[Opening Task material section]

(** C7: in the plan of [get_cntrct_inds_ptr_dot] every label occurs twice
    (summed) or once (free) over the three input sequences; in the plan of
    [get_cntrct_inds_ptr_ppt_dot] every label occurs twice over the inputs,
    or once in an input and once in [inds_out]; [inds_out] has
    [|sysa| + |sysb|] entries, the fresh label at each [sysa] position and
    the index itself at each [sysb] position; the fresh labels lie in
    [ndim .. 2*ndim - 1], above every base index. *)
Theorem plan_label_invariants (ndim : nat) (sysa sysb : list nat) :
  valid_subset ndim sysa = true ->
  valid_subset ndim sysb = true ->
  disjoint sysa sysb = true ->
  (exists p,
      get_cntrct_inds_ptr_dot ndim sysa = Returned p /\
      (forall l, In l (inds_a_ket p ++ inds_ab_bra p ++ inds_ab_ket p) ->
                 occ (inds_a_ket p ++ inds_ab_bra p ++ inds_ab_ket p) l = 2 \/
                 occ (inds_a_ket p ++ inds_ab_bra p ++ inds_ab_ket p) l = 1) /\
      (forall i, In i sysa ->
                 ndim <= nth i (inds_ab_ket p) 0 < 2 * ndim)) /\
  (exists q,
      get_cntrct_inds_ptr_ppt_dot ndim sysa sysb = Returned q /\
      (forall l, In l (inds_ab_ket' q ++ inds_abc_bra q ++ inds_abc_ket q) ->
                 (occ (inds_ab_ket' q ++ inds_abc_bra q ++ inds_abc_ket q) l = 2 /\
                  occ (inds_out q) l = 0) \/
                 (occ (inds_ab_ket' q ++ inds_abc_bra q ++ inds_abc_ket q) l = 1 /\
                  occ (inds_out q) l = 1)) /\
      length (inds_out q) = length sysa + length sysb /\
      inds_out q
      = map (fun i => if mem i sysa then nth i (inds_abc_bra q) 0 else i)
            (filter (fun i => mem i sysa || mem i sysb) (seq 0 ndim)) /\
      (forall i, In i sysa \/ In i sysb ->
                 ndim <= nth i (inds_abc_bra q) 0 < 2 * ndim)).
Proof.
  intros Ha Hb Hd.
  destruct (valid_subset_spec _ _ Ha) as [_ Ra].
  destruct (valid_subset_spec _ _ Hb) as [_ Rb].
  split.
  - exists (ptr_dot_labels ndim sysa ndim). split; [|split].
    + apply get_cntrct_inds_ptr_dot_returns.
    + intros l Hin. apply In_occ_pos in Hin. revert Hin.
      rewrite (ptr_dot_counts ndim sysa l).
      destruct (l <? ndim) eqn:E.
      * apply Nat.ltb_lt in E.
        replace (ndim <=? l) with false by (symmetry; apply Nat.leb_gt; lia).
        simpl. lia.
      * destruct ((ndim <=? l) && (l <? ndim + rank (fun i => mem i sysa) ndim));
          simpl; lia.
    + intros i Hi. simpl. rewrite nth_map_seq by auto.
      apply mem_In in Hi as Hm. rewrite Hm. apply fresh_range; auto.
  - exists (ptr_ppt_dot_labels ndim sysa sysb ndim). split; [|split; [|split; [|split]]].
    + apply get_cntrct_inds_ptr_ppt_dot_returns.
    + intros l. apply ptr_ppt_dot_counts.
    + simpl. rewrite length_map. now apply kept_positions_length.
    + simpl. apply map_ext_in. intros i Hi.
      apply filter_In in Hi as [Hi Hk]. apply in_seq in Hi.
      rewrite nth_map_seq by lia. rewrite Hk. reflexivity.
    + intros i Hi. simpl.
      assert (Hlt : i < ndim) by (destruct Hi; auto).
      rewrite nth_map_seq by exact Hlt.
      replace (mem i sysa || mem i sysb) with true.
      * now apply fresh_range.
      * symmetry. apply orb_true_iff. rewrite !mem_In. exact Hi.
Qed.

(** The plans of the three-subsystem case [ndim = 3], [sysa = (0,)],
    [sysb = (2,)]. *)
Lemma plan_label_invariants_witness :
  (exists p,
      get_cntrct_inds_ptr_dot 3 [0] = Returned p /\
      (forall l, In l (inds_a_ket p ++ inds_ab_bra p ++ inds_ab_ket p) ->
                 occ (inds_a_ket p ++ inds_ab_bra p ++ inds_ab_ket p) l = 2 \/
                 occ (inds_a_ket p ++ inds_ab_bra p ++ inds_ab_ket p) l = 1) /\
      (forall i, In i [0] -> 3 <= nth i (inds_ab_ket p) 0 < 2 * 3)) /\
  (exists q,
      get_cntrct_inds_ptr_ppt_dot 3 [0] [2] = Returned q /\
      (forall l, In l (inds_ab_ket' q ++ inds_abc_bra q ++ inds_abc_ket q) ->
                 (occ (inds_ab_ket' q ++ inds_abc_bra q ++ inds_abc_ket q) l = 2 /\
                  occ (inds_out q) l = 0) \/
                 (occ (inds_ab_ket' q ++ inds_abc_bra q ++ inds_abc_ket q) l = 1 /\
                  occ (inds_out q) l = 1)) /\
      length (inds_out q) = length [0] + length [2] /\
      inds_out q
      = map (fun i => if mem i [0] then nth i (inds_abc_bra q) 0 else i)
            (filter (fun i => mem i [0] || mem i [2]) (seq 0 3)) /\
      (forall i, In i [0] \/ In i [2] ->
                 3 <= nth i (inds_abc_bra q) 0 < 2 * 3)).
Proof.
  apply (plan_label_invariants 3 [0] [2]); reflexivity.
Defined.

(** *** The plans only depend on which positions are members *)

Lemma rank_ext (keep keep' : nat -> bool) (p : nat) :
  (forall q, q < p -> keep q = keep' q) -> rank keep p = rank keep' p.
Proof.
  intros H. unfold rank. f_equal. apply filter_ext_in.
  intros q Hq. apply in_seq in Hq. apply H. lia.
Qed.
Lemma find_fence_json_tail (body : str) :
  forallb (fun c => negb (is_backtick c)) body = true ->
  find fence_json (body ++ fence) = false.
Proof.
  induction body as [|c body IH]; [reflexivity|].
  cbn [forallb app]. intros H. apply andb_true_iff in H. destruct H as [Hc H].
  apply negb_true_iff in Hc.
  rewrite find_cons_miss
    by (apply (no_backtick_miss [96; 96; 106; 115; 111; 110]%N); exact Hc).
  auto.
Qed.

Lemma find_fence_no_backtick (body : str) :
  forallb (fun c => negb (is_backtick c)) body = true -> find fence body = false.
Proof.
  induction body as [|c body IH]; [reflexivity|].
  cbn [forallb]. intros H. apply andb_true_iff in H. destruct H as [Hc H].
  apply negb_true_iff in Hc.
  rewrite find_cons_miss by (apply (no_backtick_miss [96; 96]%N); exact Hc).
  auto.
Qed.

(** The run of the handler sees the reply only through its cleaning. *)
Lemma replying_run_clean (exc_str : exn -> str) (raw raw' : str) (file : UploadFile) :
  clean_response raw = clean_response raw' ->
  review_code_endpoint exc_str (Some (replying raw)) file
  = review_code_endpoint exc_str (Some (replying raw')) file.
Proof.
  intros H. rewrite !endpoint_run.
  assert (Ht : review_try (replying raw) file = review_try (replying raw') file).
  { unfold review_try, bind, emit, lift, raise, replying. cbn.
    destruct (decode_utf8 (content file)) as [e|code]; cbn; [reflexivity|].
    destruct (strip code); cbn; [reflexivity|]. now rewrite H. }
  now rewrite Ht.
Qed.

End FencedReplies.

(** X11.  The fenced form is unwrapped: for a body without backticks,
    wrapped in the opening fence with its language tag and the closing
    fence, with any whitespace around, the cleaned reply is the body
    trimmed, the same as for the body sent bare; so the handler's run is
    the same for both. *)
Theorem fenced_reply_is_unwrapped
        (exc_str : exn -> str) (model_pre body model_post : str) (file : UploadFile) :
  forallb isspace model_pre = true ->
  forallb isspace model_post = true ->
  forallb (fun c => negb (is_backtick c)) body = true ->
  let fenced := model_pre ++ (fence_json ++ body ++ fence) ++ model_post in
  clean_response fenced = strip body
  /\ clean_response fenced = clean_response body
  /\ review_code_endpoint exc_str (Some (replying fenced)) file
     = review_code_endpoint exc_str (Some (replying body)) file.
Proof.
  intros Hpre Hpost Hb fenced.
  assert (Hc : clean_response fenced = strip body).
  { subst fenced. unfold clean_response.
    rewrite strip_blank_around by assumption.
    assert (Hx : strip (fence_json ++ body ++ fence) = fence_json ++ body ++ fence).
    { assert (E : fence_json ++ body ++ fence
                  = 96%N :: ([96; 96; 106; 115; 111; 110]%N ++ body ++ [96; 96]%N)
                            ++ [96%N]).
      { change fence_json with ([96; 96; 96; 106; 115; 111; 110]%N).
        change fence with ([96; 96]%N ++ [96%N]).
        cbn [app]. rewrite <- !app_assoc. reflexivity. }
      rewrite E. apply strip_fixed; reflexivity. }
    rewrite Hx.
    assert (Hj : replace fence_json [] (fence_json ++ body ++ fence)
                 = replace fence_json [] (body ++ fence)) by reflexivity.
    rewrite Hj, (replace_absent _ _ _ (find_fence_json_tail _ Hb)).
    now rewrite replace_fence_tail. }
  assert (Hc' : clean_response body = strip body)
    by (apply clean_fence_free, find_fence_no_backtick, Hb).
  split; [exact Hc|]. split; [congruence|].
  apply replying_run_clean. congruence.
Qed.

[Closing Task material section]

What the task requires: Reproduce each line of the records in which the word "over" appears.

Written reply:
    (summed) or once (free) over the three input sequences; in the plan of
    [get_cntrct_inds_ptr_ppt_dot] every label occurs twice over the inputs,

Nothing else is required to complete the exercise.